Geez, folks, this week I’m being tested for something. Perhaps it’s, “Can Suna find humor in everything?” “Is there a reason to smile hiding in any annoyance?” I hope I pass the exam, because I’m really trying to find humor and beauty, but today has, basically, sucked.

Nature’s always there to rescue me and remind me there’s good out there. So, here ya go, it’s the bloom off my mother-in-law’s tongue plant. How delicate and wondrous that is. Getting a houseplant to bloom has to make you smile (for pictures of it when it was budding, check out my very long houseplant post).

And, my daily commute (yay, I have the all-clear to go to the office) started and ended with one of my favorite sounds, cedar waxwings in large flocks. They flew over, but none were close enough to to photograph. I just love those whistles they make.
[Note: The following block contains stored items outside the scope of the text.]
(** * Semi-continuum model of unsaturated porous media flow

    A shallow embedding of [main.py]: the explicit time loop that updates
    saturation, capillary pressure (with hysteresis) and the face fluxes on
    a staggered grid, together with the intrinsic-permeability multiplier,
    the bottom boundary condition, the mass-balance report and the guard
    that stops the run.

    Numbers.  The arrays of the program hold float64 values.  They are
    modelled by real numbers: every arithmetic operation is the exact one,
    so rounding is outside this development.  The two places where the
    special float values matter are modelled explicitly: [np_power] (a
    power with a real exponent) and [np_divide] (the quotient printed by
    the mass-balance report, which may divide by zero).

    Arrays.  A dense array indexed by (y, z, x) is modelled by its indexing
    function.  Only the entries inside the shape of the array are
    meaningful; a slice assignment is a guarded update of the function. *)

From Stdlib Require Import Reals Lra Lia List Bool Arith ZArith.
Import ListNotations.
Local Open Scope R_scope.

(** ** Arrays and reductions *)

Abbreviation field3 := (nat -> nat -> nat -> R).

Definition zeros : field3 := fun _ _ _ => 0.
Definition ones : field3 := fun _ _ _ => 1.

(** [sum_upto n f] is f 0 + ... + f (n-1). *)
Fixpoint sum_upto (n : nat) (f : nat -> R) : R :=
  match n with
  | O => 0
  | S m => sum_upto m f + f m
  end.

(** [np.sum] of an array of shape (ny, nz, nx). *)
Definition np_sum (ny nz nx : nat) (A : field3) : R :=
  sum_upto ny (fun y => sum_upto nz (fun z => sum_upto nx (fun x => A y z x))).

(** [np.sum(A[:, z, :])]. *)
Definition np_sum_row (ny nx : nat) (A : field3) (z : nat) : R :=
  sum_upto ny (fun y => sum_upto nx (fun x => A y z x)).

(** [max_upto n f] is the greatest of f 0, ..., f n. *)
Fixpoint max_upto (n : nat) (f : nat -> R) : R :=
  match n with
  | O => f O
  | S m => Rmax (max_upto m f) (f (S m))
  end.

(** [np.amax] of an array of shape (ny, nz, nx) with no empty axis (numpy
    raises ValueError on an empty array). *)
Definition np_amax (ny nz nx : nat) (A : field3) : R :=
  max_upto (ny - 1)%nat (fun y =>
    max_upto (nz - 1)%nat (fun z =>
      max_upto (nx - 1)%nat (fun x => A y z x))).

(** Comparison masks: [a > b] as a boolean. *)
Definition Rgtb (a b : R) : bool := if Rlt_dec b a then true else false.

(** [x ** y] for a float exponent: exp (y ln x) on a positive base, and 0
    on the base 0 (the exponents of the program are positive).  On a
    negative base numpy yields nan; the model yields 0 there, and no
    theorem below relies on that value. *)
Definition np_power (x y : R) : R :=
  if Rlt_dec 0 x then Rpower x y else 0.

(** A float64 quotient as it is printed: IEEE division yields nan for 0/0
    and an infinity for a non-zero number over zero (numpy and cupy only
    warn).  The sign of the infinity is not recorded. *)
Inductive np_float : Type :=
| Finite (r : R)
| Inf
| NaN.

Definition np_divide (a b : R) : np_float :=
  if Req_EM_T b 0 then (if Req_EM_T a 0 then NaN else Inf)
  else Finite (a / b).

(** Python's [round(n / 2)] for an int [n >= 0]: ties go to the even
    neighbour. *)
Definition round_half (n : nat) : nat :=
  let q := (n / 2)%nat in
  if Nat.even n then q else if Nat.even q then q else (q + 1)%nat.

(** Python's [a % m] on floats, for m > 0. *)
Definition py_mod (a m : R) : R := a - IZR (Int_part (a / m)) * m.

(** ** Constants of the program *)

Definition dL : R := 0.25 * 0.01.
Definition dx_PAR : R := dL / 0.01.
Definition G : R := 9.81.
Definition THETA : R := 0.35.
Definition KAPPA : R := 2.293577981651376e-10.
Definition MU : R := 9e-4.
Definition RHO : R := 1000.
Definition MU_INVERSE : R := 1 / MU.
Definition RHO_G : R := RHO * G.
Definition Kps : R := 1e5.
Definition LAMBDA : R := 0.8.
Definition TIME_INTERVAL : R := 1.0.
Definition LIM_VALUE : R := 0.999.
Definition dtBase : R := 1e-3 * 0.25.
Definition dt : R := (dx_PAR ^ 2) * dtBase.
Definition RATIO : R := 1 / dx_PAR ^ 2.
Definition SM : R := dt / (THETA * dL).
Definition PRINT_MODULO : R := RATIO * (1 / dtBase) * TIME_INTERVAL.
(** * electric-translator: the job orchestration core

    A shallow embedding of [api/helpers.py], [api/crud.py], [api/tasks.py],
    [api/tasks_async.py] and [api/main.py], and the properties of the
    chunker, the sub-job worker, the orchestrator and the retry loop. *)

From Stdlib Require Import ZArith Ascii String.
From stdpp Require Import base tactics relations list strings.

Local Open Scope string_scope.
Local Open Scope list_scope.

(** ** Python built-ins used by the code *)

(** [sep.join(l)] *)
Definition join (sep : string) (l : list string) : string := String.concat sep l.

(** [s.split(sep)] for a one-character separator: the pieces between the
    occurrences of [sep]; a string without [sep] is its own single piece
    (also the empty string). *)
Fixpoint split (sep : ascii) (s : string) : list string :=
  match s with
  | EmptyString => [EmptyString]
  | String c s' =>
      if Ascii.eqb c sep then EmptyString :: split sep s'
      else match split sep s' with
           | [] => [String c EmptyString]
           | w :: ws => String c w :: ws
           end
  end.

(** [sep in s] for a one-character separator. *)
Fixpoint contains (sep : ascii) (s : string) : bool :=
  match s with
  | EmptyString => false
  | String c s' => Ascii.eqb c sep || contains sep s'
  end.

(** ** helpers.py *)

Module Helpers.

(** The loop of [split_text_into_sentence_groups], with the group size as a
    parameter; the state is the pair [(sentence_groups, current_group)]. *)
Section Loop.
Variable limit : nat.

Definition loop_body (st : list string * list string) (sent : string)
  : list string * list string :=
  let '(sentence_groups, current_group) := st in
  let current_group := current_group ++ [sent] in
  if Nat.eqb (length current_group) limit
  then (sentence_groups ++ [join " " current_group], [])
  else (sentence_groups, current_group).

Definition group_sentences (sents : list string) : list string :=
  let '(sentence_groups, current_group) := fold_left loop_body sents ([], []) in
  match current_group with
  | [] => sentence_groups
  | _ :: _ => sentence_groups ++ [join " " current_group]
  end.
End Loop.

(** [nlp(text).sents], the sentence segmentation of spaCy, is external. *)
Definition segmenter := string -> list string.

Definition split_text_into_sentence_groups (nlp : segmenter) (text : string)
  : list string :=
  group_sentences 20 (nlp text).

End Helpers.

(** ** Exceptions *)

Inductive exn :=
| AttributeError    (* an attribute read on [None] *)
| TypeError         (* [await] on a value that is not awaitable *)
| ServiceError.     (* raised by the call to the translation service *)

Inductive result (A : Type) :=
| Ok (a : A)
| Raise (e : exn).
Arguments Ok {A} a.
Arguments Raise {A} e.

(** ** models.py and schemas.py *)

Module OriginalText.
Record t := mk { id : nat; text : string; status : string }.
End OriginalText.

Module Translation.
Record t := mk {
  id : nat;
  text_id : nat;
  status : string;
  language : string;
  translated_content : option string
}.
End Translation.

(** [TextOutSchema] and [TranslationOutSchema] are built from the [__dict__]
    of a row and copy its columns; they are the row records above. *)
Module TranslationInSchema.
Record t := mk { text_id : nat; language : string; status : string }.
End TranslationInSchema.

Module TranslationRequestSchema.
Record t := mk { text : string; languages : list string }.
End TranslationRequestSchema.

Module TextTranslationsSchema.
Record t := mk { id : nat; text : string; translations : list Translation.t }.
End TextTranslationsSchema.

(** ** crud.py *)

Module Crud.

(** The two tables, rows in insertion order. Both primary keys are
    [autoincrement] and no row is ever deleted: the n-th inserted row gets
    id n. *)
Record Database := mkDatabase {
  texts : list OriginalText.t;
  translations : list Translation.t
}.

Definition empty : Database := mkDatabase [] [].

(** [db.query(T).filter(p).first()] followed by an assignment to the row. *)
Fixpoint update_first {A} (p : A -> bool) (f : A -> A) (rows : list A) : list A :=
  match rows with
  | [] => []
  | r :: rows' => if p r then f r :: rows' else r :: update_first p f rows'
  end.

Definition create_text (db : Database) (text : string) : Database * OriginalText.t :=
  let db_text := OriginalText.mk (S (length (texts db))) text "pending" in
  (mkDatabase (texts db ++ [db_text]) (translations db), db_text).

Definition get_text (db : Database) (text_id : nat) : option OriginalText.t :=
  List.find (fun r => Nat.eqb (OriginalText.id r) text_id) (texts db).

Definition update_text_status (db : Database) (text_id : nat) (new_status : string)
  : Database :=
  mkDatabase
    (update_first (fun r => Nat.eqb (OriginalText.id r) text_id)
       (fun r => OriginalText.mk (OriginalText.id r) (OriginalText.text r) new_status)
       (texts db))
    (translations db).

Definition create_translation (db : Database) (translation : TranslationInSchema.t)
  : Database * Translation.t :=
  let db_translation :=
    Translation.mk (S (length (translations db)))
      (TranslationInSchema.text_id translation)
      (TranslationInSchema.status translation)
      (TranslationInSchema.language translation)
      None in
  (mkDatabase (texts db) (translations db ++ [db_translation]), db_translation).

Definition get_translation (db : Database) (id : nat) : option Translation.t :=
  List.find (fun r => Nat.eqb (Translation.id r) id) (translations db).

Definition get_translations_for_text (db : Database) (text_id : nat)
  : list Translation.t :=
  List.filter (fun r => Nat.eqb (Translation.text_id r) text_id) (translations db).

Definition update_translation_fields (db : Database) (id : nat) (status : string)
    (translated_content : string) : Database * option Translation.t :=
  let db' :=
    mkDatabase (texts db)
      (update_first (fun r => Nat.eqb (Translation.id r) id)
         (fun r => Translation.mk (Translation.id r) (Translation.text_id r) status
                     (Translation.language r) (Some translated_content))
         (translations db)) in
  match get_translation db id with
  | Some _ => (db', get_translation db' id)
  | None => (db, None)
  end.

Definition create_translation_task (db : Database)
    (translation_request : TranslationRequestSchema.t) : Database * OriginalText.t :=
  let '(db, text) := create_text db (TranslationRequestSchema.text translation_request) in
  let db :=
    fold_left
      (fun db language =>
         let translation :=
           TranslationInSchema.mk (OriginalText.id text) language "pending" in
         fst (create_translation db translation))
      (TranslationRequestSchema.languages translation_request) db in
  (db, text).
(** * Regression estimators of nistats/regression.py

    A shallow embedding of [OLSModel], [ARModel], [RegressionResults] and
    [SimpleRegressionResults], and the properties their specification
    states about them.

    Conventions of the embedding.
    - Floating-point scalars are an abstract type [num] with the
      operations the module applies to them ([Numerics]).  No algebraic
      law is assumed of them: where a statement needs one, it is an
      explicit hypothesis of that statement.
    - A NumPy array is the list of its items along axis 0 together with
      the shape of one item ([array]): a 1-D array has scalar items, a
      2-D array has rows.  Every function of the module works along
      axis 0, so one definition serves the design (2-D) and a response
      (1-D or 2-D).
    - The routines of the numerics library that the module only calls
      ([pinv], [matrix_rank]) are parameters ([Linalg]).
    - A Python exception is a value of [exn]; code that can raise
      returns [res]. *)

From Stdlib Require Import ZArith QArith Qabs.
From stdpp Require Import base gmap strings list fin_maps.


(** ** Exceptions *)

Inductive exn : Type :=
| ValueError (msg : string)
| KeyError (key : string)
| AttributeError (attr : string)
| IndexError (msg : string)
| TypeError (msg : string).

Inductive res (A : Type) : Type :=
| Ok (a : A)
| Raise (e : exn).

Arguments Ok {A} a.
Arguments Raise {A} e.

#[global] Instance res_ret : MRet res := fun _ a => Ok a.
#[global] Instance res_bind : MBind res := fun _ _ f m =>
  match m with
  | Ok a => f a
  | Raise e => Raise e
  end.

#[global] Instance res_fmap : FMap res := fun _ _ f m =>
  match m with
  | Ok a => Ok (f a)
  | Raise e => Raise e
  end.

(** [for x in xs: acc = body(acc, x)], where the body can raise. *)
Fixpoint for_each {A B : Type} (body : A → B → res A) (xs : list B) (acc : A)
  : res A :=
  match xs with
  | [] => Ok acc
  | x :: xs' => acc' ← body acc x; for_each body xs' acc'
  end.

(** ** Scalars *)

Class Numerics : Type := {
  num : Type;
  zero : num;
  one : num;
  fadd : num → num → num;
  fsub : num → num → num;
  fmul : num → num → num;
  fdiv : num → num → num;
  fabs : num → num;
  fsqrt : num → num;
  fln : num → num;
  fpi : num;
  feps : num;
  of_int : Z → num;
  fltb : num → num → bool
}.

(** ** Arrays *)

Section Broadcasting.
Context {A : Type}.

(** The length two broadcast axes of lengths [a] and [b] agree on. *)
Definition bdim (a b : nat) : option nat :=
  if decide (a = b) then Some a
  else if decide (a = 1) then Some b
  else if decide (b = 1) then Some a
  else None.

(** The inner loop of an elementwise binary operation on one axis: a
    single item is repeated against the other operand. *)
Definition zip_bcast (g : A → A → A) (la lb : list A) : list A :=
  if decide (length la = length lb) then zip_with g la lb
  else match la, lb with
       | [a], _ => g a <$> lb
       | _, [b] => (fun x => g x b) <$> la
       | _, _ => zip_with g la lb
       end.
End Broadcasting.

(** What the items of an array are: scalars (1-D array) or rows (2-D
    array).  [tail_shape] is the shape of an item, [item_map] and
    [item_zip] are the elementwise inner loops. *)
Class Item `{Numerics} (V : Type) : Type := {
  tail_shape : Type;
  tail_shape_eq_dec :: EqDecision tail_shape;
  item_shape : V → tail_shape;
  tail_broadcast : tail_shape → tail_shape → option tail_shape;
  item_zeros : tail_shape → V;
  item_map : (num → num) → V → V;
  item_zip : (num → num → num) → V → V → V;
  tail_broadcast_diag : ∀ s, tail_broadcast s s = Some s;
  tail_broadcast_absorb : ∀ a b t,
    tail_broadcast a b = Some t → tail_broadcast b t = Some t;
  item_shape_map : ∀ f v, item_shape (item_map f v) = item_shape v;
  item_shape_zip : ∀ f a b t,
    tail_broadcast (item_shape a) (item_shape b) = Some t →
    item_shape (item_zip f a b) = t
}.

Lemma bdim_diag (a : nat) : bdim a a = Some a.
Proof. unfold bdim. by rewrite decide_True. Qed.

Lemma bdim_absorb (a b t : nat) : bdim a b = Some t → bdim b t = Some t.
Proof.
  unfold bdim. intros Hb. repeat case_decide; simplify_eq; done.
Qed.

Lemma length_zip_bcast {A : Type} (g : A → A → A) (la lb : list A) (t : nat) :
  bdim (length la) (length lb) = Some t → length (zip_bcast g la lb) = t.
Proof.
  unfold bdim, zip_bcast. intros Hb.
  repeat case_decide; simplify_eq.
  - rewrite length_zip_with. lia.
  - destruct la as [|a [|a' la]]; simplify_eq/=. by rewrite length_fmap.
  - destruct lb as [|b [|b' lb]]; simplify_eq/=.
    destruct la as [|a [|a' la]]; simplify_eq/=;
      rewrite ?length_fmap; simpl; done.
Qed.

Section Items.
Context `{Numerics}.

#[global, refine] Instance item_scalar : Item num := {|
  tail_shape := unit;
  item_shape := fun _ => tt;
  tail_broadcast := fun _ _ => Some tt;
  item_zeros := fun _ => zero;
  item_map := fun f x => f x;
  item_zip := fun f x y => f x y
|}.
Proof.
  - by intros [].
  - by intros [] [] [].
  - done.
  - by intros ? ? ? [].
Defined.

#[global, refine] Instance item_row : Item (list num) := {|
  tail_shape := nat;
  item_shape := length;
  tail_broadcast := bdim;
  item_zeros := fun m => replicate m zero;
  item_map := fun f row => f <$> row;
  item_zip := fun f ra rb => zip_bcast f ra rb
|}.
Proof.
  - apply bdim_diag.
  - apply bdim_absorb.
  - intros f v. apply length_fmap.
  - intros f a b t. apply length_zip_bcast.
Defined.
End Items.

(** An array: its items along axis 0 and the shape of one item, so that
    the shape is [(length items, ishp)] also when there is no item. *)
Record array `{Numerics} (V : Type) `{!Item V} : Type := mk_array {
  items : list V;
  ishp : tail_shape
}.

Arguments mk_array {_ V _} items ishp.
Arguments items {_ V _} a.
Arguments ishp {_ V _} a.

(** A 2-D array: its items are rows, [ishp] is the number of columns. *)
Abbreviation matrix := (array (list num)).

Section NumPy.
Context `{Numerics}.
Context {V : Type} `{!Item V}.

(** [A.shape[0]] *)
Definition shape0 (A : array V) : nat := length (items A).

(** Elementwise binary operation [A op B] with NumPy's broadcasting of
    axes of length one. *)
Definition broadcast2 (f : num → num → num) (A B : array V)
  : res (array V) :=
  match bdim (shape0 A) (shape0 B), tail_broadcast (ishp A) (ishp B) with
  | Some _, Some s =>
      Ok (mk_array (zip_bcast (item_zip f) (items A) (items B)) s)
  | _, _ => Raise (ValueError "operands could not be broadcast together")
  end.

(** [A - B] *)
Definition subtract : array V → array V → res (array V) := broadcast2 fsub.
Lemma ir_v3_getPoolInfo env pool : ignoresReported (uniswapv3.getPoolInfo env pool).
Proof.
  intros found st. unfold uniswapv3.getPoolInfo.
  change (v3Cache (withReported found st)) with (v3Cache st).
  destruct (v3Cache st !! pool); [reflexivity|].
  assert (Hrest : ignoresReported
    (bind (wrapErr "failed to get token0" (uniswapv3.callToken0 env pool)) (fun token0 =>
     bind (wrapErr "failed to get token1" (uniswapv3.callToken1 env pool)) (fun token1 =>
     bind (wrapErr "failed to get fee" (uniswapv3.callFee env pool)) (fun fee =>
     fun st' => (Ok {| v3types.Token0 := token0; v3types.Token1 := token1;
                       v3types.Fee := fee |},
                 setV3Cache (<[pool := {| v3types.Token0 := token0;
                                          v3types.Token1 := token1;
                                          v3types.Fee := fee |}]> (v3Cache st')) st')))))).
  { unfold uniswapv3.callToken0, uniswapv3.callToken1, uniswapv3.callFee,
      eth.CallContract.
    apply ir_bind; [apply ir_wrapErr; ignores_reported|intros token0].
    apply ir_bind; [apply ir_wrapErr; ignores_reported|intros token1].
    apply ir_bind; [apply ir_wrapErr; ignores_reported|intros fee].
    intros f s. reflexivity. }
  apply Hrest.
Qed.

Lemma ir_DecodeSwapLog env log : ignoresReported (decoder.DecodeSwapLog env log).
Proof.
  unfold decoder.DecodeSwapLog.
  destruct (logTopics log); [apply ir_ret|].
  repeat match goal with |- ignoresReported (if ?c then _ else _) => destruct c end;
    try apply ir_ret.
  - apply ir_bind; [|intros s; apply ir_ret].
    unfold uniswapv2.DecodeSwapLog.
    repeat match goal with |- ignoresReported (if ?c then _ else _) => destruct c end;
      try apply ir_fail.
    apply ir_bind; [apply ir_wrapErr, ir_v2_getPoolInfo|intros info; apply ir_ret].
  - apply ir_bind; [|intros s; apply ir_ret].
    unfold uniswapv3.DecodeSwapLog.
    repeat match goal with |- ignoresReported (if ?c then _ else _) => destruct c end;
      try apply ir_fail.
    apply ir_bind; [apply ir_wrapErr, ir_v3_getPoolInfo|intros info].
    destruct (0 <? _), (0 <? _); apply ir_ret.
Qed.

Lemma ir_decodeEach env logs swaps : ignoresReported (decoder.decodeEach env logs swaps).
Proof.
  revert swaps. induction logs as [|log rest IH]; intros swaps found st; [reflexivity|].
  cbn [decoder.decodeEach]. rewrite (ir_DecodeSwapLog env log found st).
  destruct (decoder.DecodeSwapLog env log st) as [[[swap|]|e| |] st1]; simpl;
    try apply IH; reflexivity.
Qed.

Lemma ir_DecodeSwapsForTransaction env logs :
  ignoresReported (decoder.DecodeSwapsForTransaction env logs).
Proof.
  unfold decoder.DecodeSwapsForTransaction.
  apply ir_bind; [apply ir_decodeEach|intros s; apply ir_ret].
Qed.

Lemma ir_withGas env txHash arb : ignoresReported (arbitrage.withGas env txHash arb).
Proof.
  intros found st. unfold arbitrage.withGas.
  unfold eth.TransactionReceipt at 1. rewrite ir_withRetry.
  fold (eth.TransactionReceipt env txHash).
  destruct (eth.TransactionReceipt env txHash st) as [[gasUsed|e| |] st1]; simpl;
    try reflexivity.
  unfold eth.GetTransaction at 1. rewrite ir_withRetry.
  fold (eth.GetTransaction env txHash).
  destruct (eth.GetTransaction env txHash st1) as [[gasPrice|e| |] st2]; reflexivity.
Qed.

Lemma ir_withGasEach env txHash arbs :
  ignoresReported (arbitrage.withGasEach env txHash arbs).
Proof.
  induction arbs as [|arb rest IH]; [apply ir_ret|].
  cbn [arbitrage.withGasEach]. apply ir_bind; [apply ir_withGas|intros priced].
  apply ir_bind; [exact IH|intros rest']. apply ir_ret.
Qed.

Lemma ir_DetectArbitrage env txHash swaps :
  ignoresReported (arbitrage.DetectArbitrage env txHash swaps).
Proof.
  unfold arbitrage.DetectArbitrage.
  destruct (length swaps <? 2)%nat; [apply ir_ret|].
  apply ir_bind.
  - destruct (arbitrage.detectCyclicArbitrage _); [|apply ir_ret].
    apply ir_bind; [apply ir_withGas|intros priced; apply ir_ret].
  - intros cyclic. apply ir_bind; [apply ir_withGasEach|intros c; apply ir_ret].
Qed.

Lemma reportEach_state arbs st :
  inspector.reportEach arbs st
  = (Ok tt, withReported (reverse arbs ++ reported st) st).
Proof.
  revert st. induction arbs as [|arb rest IH]; intros st.
  - simpl. destruct st; reflexivity.
  - cbn [inspector.reportEach]. rewrite IH. f_equal.
    rewrite reverse_cons, <- app_assoc. reflexivity.
Qed.

Lemma withReported_twice found found' st :
  withReported found (withReported found' st) = withReported found st.
Proof. reflexivity. Qed.

(** The reporting loop and the collecting loop run the same decoding and
    detection; one prepends each finding to the reported ones, the other
    appends it to its result. *)
Lemma process_collect env txLogs :
  forall totalSwaps totalArbitrages all found st,
  exists totals new st',
    inspector.collectTransactions env txLogs all st = (Ok (all ++ new), st')
    /\ inspector.processTransactions env txLogs totalSwaps totalArbitrages
         (withReported found st)
       = (Ok totals, withReported (reverse new ++ found) st')
    /\ totals.2 = totalArbitrages + Z.of_nat (length new).
Proof.
  induction txLogs as [|[txHash logs] rest IH]; intros a b all found st.
  - exists (a, b), [], st. rewrite app_nil_r. simpl. repeat split. lia.
  - cbn [inspector.collectTransactions inspector.processTransactions].
    rewrite (ir_DecodeSwapsForTransaction env logs found st).
    destruct (DecodeSwapsForTransaction_ok env logs st) as (swaps & st1 & Hd).
    rewrite Hd. cbn [fst snd].
    rewrite (ir_DetectArbitrage env txHash swaps found st1).
    destruct (DetectArbitrage_ok env txHash swaps st1) as (arbs & st2 & Ha).
    rewrite Ha. cbn [fst snd].
    rewrite reportEach_state. cbn [reported withReported].
    rewrite withReported_twice.
    destruct (IH (a + Z.of_nat (length swaps)) (b + Z.of_nat (length arbs))
                (all ++ arbs) (reverse arbs ++ found) st2)
      as (totals & new & st' & Hc & Hp & Ht).
    exists totals, (arbs ++ new), st'. split; [|split].
    + rewrite Hc, app_assoc. reflexivity.
    + rewrite Hp. rewrite reverse_app, <- app_assoc. reflexivity.
    + rewrite Ht, length_app. lia.
Qed.

Lemma ir_GetAllSwapLogs env fromBlock toBlock :
  ignoresReported (decoder.GetAllSwapLogs env fromBlock toBlock).
Proof.
  intros found st. unfold decoder.GetAllSwapLogs.
  assert (K2 : ignoresReported (uniswapv2.GetSwapLogs env fromBlock toBlock))
    by apply ir_withRetry.
  assert (K3 : ignoresReported (uniswapv3.GetSwapLogs env fromBlock toBlock))
    by apply ir_withRetry.
  destruct (EnableUniswapV2 (cfg env));
    [rewrite (K2 found st);
     destruct (uniswapv2.GetSwapLogs env fromBlock toBlock st) as [[l|e| |] s1]|];
    cbn [fst snd];
    (destruct (EnableUniswapV3 (cfg env));
     [match goal with
      | |- context [uniswapv3.GetSwapLogs env fromBlock toBlock (withReported found ?s)] =>
          rewrite (K3 found s);
          destruct (uniswapv3.GetSwapLogs env fromBlock toBlock s) as [[l'|e'| |] s2]
      end|]);
    reflexivity.
Qed.

Lemma ir_collectTransactions env txLogs all :
  ignoresReported (inspector.collectTransactions env txLogs all).
Proof.
  revert all. induction txLogs as [|[txHash logs] rest IH]; intros all found st;
    [reflexivity|].
  cbn [inspector.collectTransactions].
  rewrite (ir_DecodeSwapsForTransaction env logs found st).
  destruct (decoder.DecodeSwapsForTransaction env logs st) as [[swaps|e| |] st1];
    cbn [fst snd]; [|apply IH|reflexivity|reflexivity].
  rewrite (ir_DetectArbitrage env txHash swaps found st1).
  destruct (arbitrage.DetectArbitrage env txHash swaps st1) as [[arbs|e| |] st2];
    cbn [fst snd]; [apply IH|apply IH|reflexivity|reflexivity].
Qed.

Lemma withReported_same st : withReported (reported st) st = st.
Proof. destruct st; reflexivity. Qed.

(** A computation that ignores the reported findings leaves them as they
    were. *)
Lemma ignoresReported_keeps {A} (m : M A) st :
  ignoresReported m -> reported (m st).2 = reported st.
Proof.
  intros Hm. pose proof (Hm (reported st) st) as H.
  rewrite withReported_same in H.
  apply (f_equal snd) in H. cbn [snd] in H.
  change (m st).2 with (snd (m st)). rewrite H at 1. reflexivity.
Qed.

(** X24. [ProcessSingleBlock] and the processing of the one-block range
    [b, b] run the same decoding and detection when both visit the
    transactions of the block in the same order. The single-block entry
    point always returns a list of findings and no error, and reports
    nothing. The range processing of the same block from the same state
    ends in the same state of the request log, the pool caches and the
    watermark, with exactly the returned findings reported, in the same
    order (the reported list is kept newest first); it then returns without
    error, except at the largest uint64, where its completion loop never
    ends. The statistics of the logger, which only the range processing
    updates, are not part of this state. *)
Theorem ProcessSingleBlock_agrees env blockNumber st :
  exists found st',
    inspector.ProcessSingleBlock env blockNumber st = (Ok found, st')
    /\ reported st' = reported st
    /\ inspector.processBlockRange env blockNumber blockNumber st
       = (if blockNumber =? 2 ^ 64 - 1 then NeverReturns else Ok tt,
          withReported (reverse found ++ reported st) st').
Proof.
  unfold inspector.ProcessSingleBlock, inspector.processBlockRange.
  destruct (GetAllSwapLogs_ok env blockNumber blockNumber st) as (logs & st1 & Hl).
  assert (Hr1 : reported st1 = reported st).
  { pose proof (ignoresReported_keeps _ st
                  (ir_GetAllSwapLogs env blockNumber blockNumber)) as H.
    rewrite Hl in H. exact H. }
  rewrite !(bind_ok _ _ _ _ _ Hl).
  destruct (process_collect env (decoder.GroupSwapsByTransaction logs) 0 0 []
              (reported st) st1) as (totals & new & st' & Hc & Hp & _).
  rewrite <- Hr1, withReported_same in Hp. rewrite Hr1 in Hp.
  cbn [app] in Hc.
  assert (Hr : reported st' = reported st).
  { pose proof (ignoresReported_keeps _ st1
                  (ir_collectTransactions env (decoder.GroupSwapsByTransaction logs) []))
      as H.
    rewrite Hc in H. cbn [snd] in H. congruence. }
  assert (Hloop : forall s,
             inspector.completeEach blockNumber blockNumber s
             = (if blockNumber =? 2 ^ 64 - 1 then NeverReturns else Ok tt, s)).
  { intros s. unfold inspector.completeEach. rewrite Z.ltb_irrefl.
    destruct (blockNumber =? 2 ^ 64 - 1); reflexivity. }
  exists new, st'. split; [exact Hc|]. split; [exact Hr|].
  destruct logs as [|log logs'].
  - cbn in Hc. inversion Hc; subst. cbn [length Nat.eqb]. rewrite Hloop. f_equal.
    cbn [reverse app]. rewrite <- Hr1. symmetry. apply withReported_same.
  - cbn [length Nat.eqb].
    rewrite (bind_ok _ _ _ _ _ Hp).
    replace (blockNumber - blockNumber + 1) with 1 by lia.
    change (i64 (u64 1) =? 0) with false. cbv iota. apply Hloop.
Qed.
In between the commutes was a very frustrating work day, in which all my hardware components decided they were tired of functioning normally. My monitors did a devlish dance that was hard for me to believe. The really nice IT dude drove over (most people work from home) to try to help, which resulted in one monitor ceasing to let itself be found, my new keyboard and mouse stopped working, and my dock gave up the ghost. Well, shoot. I have not yet found the humor in that situation…it just happens when you rely on technology for your job!

Look, there’s a second bloom stalk hiding back there!

So, I ended up having to do delicate meetings on the phone. I started pacing, which apparently made everyone else on the call nauseated. It did give my boss something to laugh about, so there, a good thing came out of it. We were doing meetings that were not fun for us, so there was more than the usual amount of gentle ribbing, photos of dogs, and other distractions. See, not all bad. And I was pivoting, like a good Agile worker.

I got home and was reminded of the other thing that had me annoyed, from yesterday. I left my dang knitting project over at the Hermits’ Rest house. Having gone through a bunch of minor annoyances yesterday, I really wanted to knit, so I ran all over the Bobcat Lair house until I found a yarn I’d bought years ago back when I had knitting friends and went to the Kid ‘n Ewe festival.

Who needs a pattern when the yarn is so lovely, right<

I decided to just start out with a plain triangular shawl, with a classy tabbed start. I’m going to throw in some simple lace later, now that I realize that the blues and purples aren’t too distracting. The yarn is hand dyed from a Texas dyer that’s no longer in business, but I like how it has a matte thread and a shiny thread plied together. So, that’s one more annoyance I was able to laugh at.


Hey, thanks for the nice words and comments on my previous post. I have some really great readers. And by the way, you can always go read blogs on WordPress if you want to cheer up. There’s so much beauty, and at least a river isn’t flooding my back yard (garden) like poor @knittingjane of Woolly Wednesday. Go read a blog! And take care!